--- Record excerpts Enclosed Below ---

(** The record of a run. *)
Fixpoint intake_run (ls : list xlabel) (c : xconfig C) (h : intake) : option (xconfig C * intake) :=
  match ls with
  | [] => Some (c, h)
  | l :: ls => match xexec l c with
               | Some (Ret c') => intake_run ls c' (intake_step l c c' h)
               | _ => None
               end
  end.

Lemma intake_run_ok c0 ls c h c' h' : intakes c0 h c → intake_run ls c h = Some (c', h') → intakes c0 h' c'.
Proof.
  revert c h. induction ls as [|l ls IH]; intros c h Hin; simpl; [by intros [= <- <-]|].
  destruct (xexec l c) as [[c1|]|] eqn:He; try done. apply IH. by constructor.
Qed.
End properties.

Section witnesses.
Import RFC9000.
#[local] Existing Instance lifo_pool.
#[local] Existing Instance ascending_order.

(** A datagram and a stream arrive for the flow 1; a packet of the stream is
    delivered before that of the datagram and is read. *)
Definition ex_intake : list xlabel :=
  [XNewReceiveFlow 1; XTask 0; XNetwork (EvDatagram (bytes [1; 10; 11]%Z));
   XNetwork (EvStream (mkReceiveStream 3 (mkReader [bytes [1; 1; 42; 1]%Z; bytes [43]%Z] true EOF)));
   XReceiveDatagram; XAcceptStream; XHandler 0; XTask 1; XTask 1; XTask 0; XOp (ORead 0 SelPacket (bytes [0; 0]%Z)); XTask 0].

Definition ex_intake_end : option (xconfig stubConn * intake) :=
  let s := newSession (newStubConn []) None true defaultConfig in
  intake_run ex_intake (xinit s (start s)) (mkIntake [] [] []).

--- End of Enclosed Record excerpts ---

# Instructions for the task
Go through the data above and return each line containing the string "XNetwork".

# Task result
  [XNewReceiveFlow 1; XTask 0; XNetwork (EvDatagram (bytes [1; 10; 11]%Z));
   XNetwork (EvStream (mkReceiveStream 3 (mkReader [bytes [1; 1; 42; 1]%Z; bytes [43]%Z] true EOF)));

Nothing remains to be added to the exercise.